*** Opening of MATERIAL PROVIDED ***
(** C9: for a reachable engine whose configurations are keyed by the names they hold
    ([well_keyed]), a save that succeeds leaves a file at its target. Loading that
    file with valid options, under full validation, with the codec of the save and
    an index profile that the saved one satisfies, is refused exactly when the file
    is longer than the load's limit or, compressed, holds more than the limit or
    meets the limit [u64::MAX] (the bounded decoder reads one byte more than its
    limit), and then with a limit error; otherwise it gives an engine whose readers
    see the same revision, schema hash, configurations and relationships in the same
    order, a schema of the same meaning, and whose revisions go on from there. The
    parser follows the grammar, the codec is lossless and hashes are 64-bit. *)
Theorem saved_engine_restored w log pid path o d d' lo fresh cells
    (Hrun : engine_run w log) (Hkeyed : well_keyed (configs (wd_writer w)))
    (Hsave : engine_save_snapshot pid (wd_cells w) (published_state (wd_writer w)) path o d = (Ok tt, d'))
    (Hoptions : validate_load_options lo = Ok tt) (Hfull : validation lo = ValidationFull)
    (Hcodec : load_compression lo = save_compression o)
    (Hprofile : satisfies (save_index_profile o) (required_index_profile lo) = true) :
  ∃ s payload bytes,
    latest_snapshot <$> current_state (wd_cells w) (published_state (wd_writer w)) = Ok s ∧
    encode_payload payload o = Ok bytes ∧ disk_nodes d' !! path = Some (NFile bytes) ∧
    match load_snapshot (opened (disk_nodes d') path) lo fresh cells with
    | Ok w' => fits_limit lo payload bytes ∧
        ∃ s', latest_snapshot <$> current_state (wd_cells w') (published_state (wd_writer w')) = Ok s' ∧
              restores s s' ∧ last_revision (wd_writer w') = Some (snapshot_revision s)
    | Err e => ¬ fits_limit lo payload bytes ∧ ∃ c, e = SLimitExceeded c
    end.
Proof.
  apply engine_run_ok in Hrun as [Hw _]. unfold engine_save_snapshot in Hsave.
  assert (∃ s, latest_snapshot <$> current_state (wd_cells w) (published_state (wd_writer w)) = Ok s ∧
    configs (wd_writer w) = snapshot_configs s ∧ snapshot_ok s ∧
    save_snapshot_file pid path s o d = (Ok tt, d')) as (s & Hs & Hconf & Hok & E).
  { unfold current_state in *. rewrite (wo_cell w Hw) in *. unfold engine_view in *.
    destruct (current_snapshot (wd_writer w)) as [s|] eqn:Hcur; [|done]. exists s.
    destruct (current_last w s Hw Hcur) as (Hrev & _ & Hok). rewrite Hrev in *.
    pose proof (wo_current w Hw) as Hholds. rewrite Hcur in Hholds. destruct Hholds as [[Hc _ _ _] _].
    split_and!; [done|done|done|]. exact Hsave. }
  rewrite Hconf in Hkeyed. apply saved_on_disk in E as (bytes & Hbytes & Hfile).
  destruct (saved_bytes s o bytes Hok Hbytes) as (sections & payload & Hsec & Ha & Henc).
  destruct (saved_payload_loads s o sections payload lo Hok Hkeyed Hsec Ha Hfull Hprofile) as (_ & x & Hx & Hr).
  exists s, payload, bytes. split_and!; [done|done|done|].
  pose proof (read_saved payload bytes o lo Henc Hcodec) as Hread.
  unfold load_snapshot, load_snapshot_with_publisher, load_snapshot_file, opened. rewrite Hfile, Hoptions.
  fold (whole_file bytes). pose proof (loaded_serves x fresh cells) as Hserve.
  destruct (cell_new cells) as [a cells']. cbn [mbind result_bind].
  destruct (decide (fits_limit lo payload bytes)) as [Hfits|Hfits].
  - rewrite Hread. cbn [mbind result_bind]. rewrite Hx. cbn [mbind result_bind]. split; [done|].
    destruct Hserve as [Hserve Hlast]. exists (snapshot_of x). split; [done|]. split; [done|].
    rewrite Hlast. f_equal. apply Hr.
  - destruct Hread as [c ->]. split; [done|by exists c].
Qed.
End roundtrip.

(** ** An engine, its artifact and the engine loaded from it *)

Module RestoreExample.
#[local] Existing Instance constant_hasher.
#[local] Existing Instance map_order.
#[local] Existing Instance EngineExample.no_digest.
#[local] Existing Instance grammar_parser.

(** A codec that marks its frames. *)
#[export] Instance marking_zstd : Zstd := {|
  zstd_min_level := -7; zstd_max_level := 22;
  zstd_encode_all b _ := Ok (b ++ [0]); zstd_decoder b := Ok (removelast b, None)
|}.

Lemma marking_lossless bytes level frame :
  zstd_encode_all bytes level = Ok frame → zstd_decoder frame = Ok (bytes, None).
Proof. intros [= <-]. cbn. by rewrite removelast_last. Qed.

Lemma hash_in_range (s : string) : 0 ≤ hash_value s ≤ u64_max.
Proof. done. Qed.

Definition here : DatastoreId := PolicyExample.here.
Definition data : Path := [RootDir; Normal "data"].
Definition target : Path := data ++ [Normal "engine.szsnap"].
Definition disk : Disk := mkDisk (<[data := NDir]> ∅) [] [].

Definition session : World := PolicyExample.exporter.1.
Definition saved : sresult unit * Disk :=
  engine_save_snapshot 7 (wd_cells session) (published_state (wd_writer session)) target
    save_options_zstd disk.
Definition options : SnapshotLoadOptions :=
  mkLoadOptions CompressionZstd Latency ValidationFull Checksum (mkNonZeroU64 DEFAULT_MAX_FILE_BYTES I) Full.
Definition restored : sresult World := load_snapshot (opened (disk_nodes saved.2) target) options here [].

Definition ready : bool :=
  is_ok saved.1 && bool_decide (well_keyed (configs (wd_writer session))) &&
  match restored with
  | Ok w => length (view_rows (relationships (wd_writer w))) =? 2
  | Err _ => false
  end%nat.
End RestoreExample.

Lemma saved_engine_restored_witness :
  ∃ s s' w', RestoreExample.saved.1 = Ok tt ∧ RestoreExample.restored = Ok w' ∧
    latest_snapshot <$> current_state (wd_cells RestoreExample.session)
      (published_state (wd_writer RestoreExample.session)) = Ok s ∧
    latest_snapshot <$> current_state (wd_cells w') (published_state (wd_writer w')) = Ok s' ∧
    restores s s' ∧ length (view_rows (relationships (wd_writer w'))) = 2%nat.
Proof.
  assert (RestoreExample.ready = true) as Hr by (vm_compute; reflexivity).
  unfold RestoreExample.ready in Hr. apply andb_prop in Hr as [Hr Hload]. apply andb_prop in Hr as [Hsave Hk].
  apply bool_decide_eq_true_1 in Hk.
  destruct RestoreExample.saved as [r d'] eqn:E. destruct r as [[]|]; [|discriminate Hsave].
  destruct RestoreExample.restored as [w'|] eqn:Hw'; [|discriminate Hload].
  apply Nat.eqb_eq in Hload.
  destruct (@saved_engine_restored constant_hasher map_order EngineExample.no_digest grammar_parser
    RestoreExample.marking_zstd grammar_parser_follows RestoreExample.hash_in_range
    RestoreExample.marking_lossless RestoreExample.session PolicyExample.exporter.2 7 RestoreExample.target
    save_options_zstd RestoreExample.disk d' RestoreExample.options RestoreExample.here []
    PolicyExample.exporter_run Hk E eq_refl eq_refl eq_refl eq_refl)
    as (s & payload & bytes & Hs & _ & _ & Hl).
  unfold RestoreExample.restored in Hw'. rewrite E in Hw'. cbn [snd] in Hw'. rewrite Hw' in Hl.
  destruct Hl as (_ & s' & Hs' & Hrestores & _). exists s, s', w'.
  split; [reflexivity|]. split; [reflexivity|]. split; [exact Hs|]. split; [exact Hs'|].
  split; [exact Hrestores|exact Hload].
Defined.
*** Close of MATERIAL PROVIDED ***
● **WHAT YOU NEED TO DO**
Each record must be returned exactly as it is written.

● **SOLUTION FOR THIS PROBLEM**
(** C9: for a reachable engine whose configurations are keyed by the names they hold
    ([well_keyed]), a save that succeeds leaves a file at its target. Loading that
    file with valid options, under full validation, with the codec of the save and
    an index profile that the saved one satisfies, is refused exactly when the file
    is longer than the load's limit or, compressed, holds more than the limit or
    meets the limit [u64::MAX] (the bounded decoder reads one byte more than its
    limit), and then with a limit error; otherwise it gives an engine whose readers
    see the same revision, schema hash, configurations and relationships in the same
    order, a schema of the same meaning, and whose revisions go on from there. The
    parser follows the grammar, the codec is lossless and hashes are 64-bit. *)
Theorem saved_engine_restored w log pid path o d d' lo fresh cells
    (Hrun : engine_run w log) (Hkeyed : well_keyed (configs (wd_writer w)))
    (Hsave : engine_save_snapshot pid (wd_cells w) (published_state (wd_writer w)) path o d = (Ok tt, d'))
    (Hoptions : validate_load_options lo = Ok tt) (Hfull : validation lo = ValidationFull)
    (Hcodec : load_compression lo = save_compression o)
    (Hprofile : satisfies (save_index_profile o) (required_index_profile lo) = true) :
  ∃ s payload bytes,
    latest_snapshot <$> current_state (wd_cells w) (published_state (wd_writer w)) = Ok s ∧
    encode_payload payload o = Ok bytes ∧ disk_nodes d' !! path = Some (NFile bytes) ∧
    match load_snapshot (opened (disk_nodes d') path) lo fresh cells with
    | Ok w' => fits_limit lo payload bytes ∧
        ∃ s', latest_snapshot <$> current_state (wd_cells w') (published_state (wd_writer w')) = Ok s' ∧
              restores s s' ∧ last_revision (wd_writer w') = Some (snapshot_revision s)
    | Err e => ¬ fits_limit lo payload bytes ∧ ∃ c, e = SLimitExceeded c
    end.
Proof.
  apply engine_run_ok in Hrun as [Hw _]. unfold engine_save_snapshot in Hsave.
  assert (∃ s, latest_snapshot <$> current_state (wd_cells w) (published_state (wd_writer w)) = Ok s ∧
    configs (wd_writer w) = snapshot_configs s ∧ snapshot_ok s ∧
    save_snapshot_file pid path s o d = (Ok tt, d')) as (s & Hs & Hconf & Hok & E).
  { unfold current_state in *. rewrite (wo_cell w Hw) in *. unfold engine_view in *.
    destruct (current_snapshot (wd_writer w)) as [s|] eqn:Hcur; [|done]. exists s.
    destruct (current_last w s Hw Hcur) as (Hrev & _ & Hok). rewrite Hrev in *.
    pose proof (wo_current w Hw) as Hholds. rewrite Hcur in Hholds. destruct Hholds as [[Hc _ _ _] _].
    split_and!; [done|done|done|]. exact Hsave. }
  rewrite Hconf in Hkeyed. apply saved_on_disk in E as (bytes & Hbytes & Hfile).
  destruct (saved_bytes s o bytes Hok Hbytes) as (sections & payload & Hsec & Ha & Henc).
  destruct (saved_payload_loads s o sections payload lo Hok Hkeyed Hsec Ha Hfull Hprofile) as (_ & x & Hx & Hr).
  exists s, payload, bytes. split_and!; [done|done|done|].
  pose proof (read_saved payload bytes o lo Henc Hcodec) as Hread.
  unfold load_snapshot, load_snapshot_with_publisher, load_snapshot_file, opened. rewrite Hfile, Hoptions.
  fold (whole_file bytes). pose proof (loaded_serves x fresh cells) as Hserve.
  destruct (cell_new cells) as [a cells']. cbn [mbind result_bind].
  destruct (decide (fits_limit lo payload bytes)) as [Hfits|Hfits].
  - rewrite Hread. cbn [mbind result_bind]. rewrite Hx. cbn [mbind result_bind]. split; [done|].
    destruct Hserve as [Hserve Hlast]. exists (snapshot_of x). split; [done|]. split; [done|].
    rewrite Hlast. f_equal. apply Hr.
  - destruct Hread as [c ->]. split; [done|by exists c].
Qed.
End roundtrip.

(** ** An engine, its artifact and the engine loaded from it *)

Module RestoreExample.
#[local] Existing Instance constant_hasher.
#[local] Existing Instance map_order.
#[local] Existing Instance EngineExample.no_digest.
#[local] Existing Instance grammar_parser.

(** A codec that marks its frames. *)
#[export] Instance marking_zstd : Zstd := {|
  zstd_min_level := -7; zstd_max_level := 22;
  zstd_encode_all b _ := Ok (b ++ [0]); zstd_decoder b := Ok (removelast b, None)
|}.

Lemma marking_lossless bytes level frame :
  zstd_encode_all bytes level = Ok frame → zstd_decoder frame = Ok (bytes, None).
Proof. intros [= <-]. cbn. by rewrite removelast_last. Qed.

Lemma hash_in_range (s : string) : 0 ≤ hash_value s ≤ u64_max.
Proof. done. Qed.

Definition here : DatastoreId := PolicyExample.here.
Definition data : Path := [RootDir; Normal "data"].
Definition target : Path := data ++ [Normal "engine.szsnap"].
Definition disk : Disk := mkDisk (<[data := NDir]> ∅) [] [].

Definition session : World := PolicyExample.exporter.1.
Definition saved : sresult unit * Disk :=
  engine_save_snapshot 7 (wd_cells session) (published_state (wd_writer session)) target
    save_options_zstd disk.
Definition options : SnapshotLoadOptions :=
  mkLoadOptions CompressionZstd Latency ValidationFull Checksum (mkNonZeroU64 DEFAULT_MAX_FILE_BYTES I) Full.
Definition restored : sresult World := load_snapshot (opened (disk_nodes saved.2) target) options here [].

Definition ready : bool :=
  is_ok saved.1 && bool_decide (well_keyed (configs (wd_writer session))) &&
  match restored with
  | Ok w => length (view_rows (relationships (wd_writer w))) =? 2
  | Err _ => false
  end%nat.
End RestoreExample.

Lemma saved_engine_restored_witness :
  ∃ s s' w', RestoreExample.saved.1 = Ok tt ∧ RestoreExample.restored = Ok w' ∧
    latest_snapshot <$> current_state (wd_cells RestoreExample.session)
      (published_state (wd_writer RestoreExample.session)) = Ok s ∧
    latest_snapshot <$> current_state (wd_cells w') (published_state (wd_writer w')) = Ok s' ∧
    restores s s' ∧ length (view_rows (relationships (wd_writer w'))) = 2%nat.
Proof.
  assert (RestoreExample.ready = true) as Hr by (vm_compute; reflexivity).
  unfold RestoreExample.ready in Hr. apply andb_prop in Hr as [Hr Hload]. apply andb_prop in Hr as [Hsave Hk].
  apply bool_decide_eq_true_1 in Hk.
  destruct RestoreExample.saved as [r d'] eqn:E. destruct r as [[]|]; [|discriminate Hsave].
  destruct RestoreExample.restored as [w'|] eqn:Hw'; [|discriminate Hload].
  apply Nat.eqb_eq in Hload.
  destruct (@saved_engine_restored constant_hasher map_order EngineExample.no_digest grammar_parser
    RestoreExample.marking_zstd grammar_parser_follows RestoreExample.hash_in_range
    RestoreExample.marking_lossless RestoreExample.session PolicyExample.exporter.2 7 RestoreExample.target
    save_options_zstd RestoreExample.disk d' RestoreExample.options RestoreExample.here []
    PolicyExample.exporter_run Hk E eq_refl eq_refl eq_refl eq_refl)
    as (s & payload & bytes & Hs & _ & _ & Hl).
  unfold RestoreExample.restored in Hw'. rewrite E in Hw'. cbn [snd] in Hw'. rewrite Hw' in Hl.
  destruct Hl as (_ & s' & Hs' & Hrestores & _). exists s, s', w'.
  split; [reflexivity|]. split; [reflexivity|]. split; [exact Hs|]. split; [exact Hs'|].
  split; [exact Hrestores|exact Hload].
Defined.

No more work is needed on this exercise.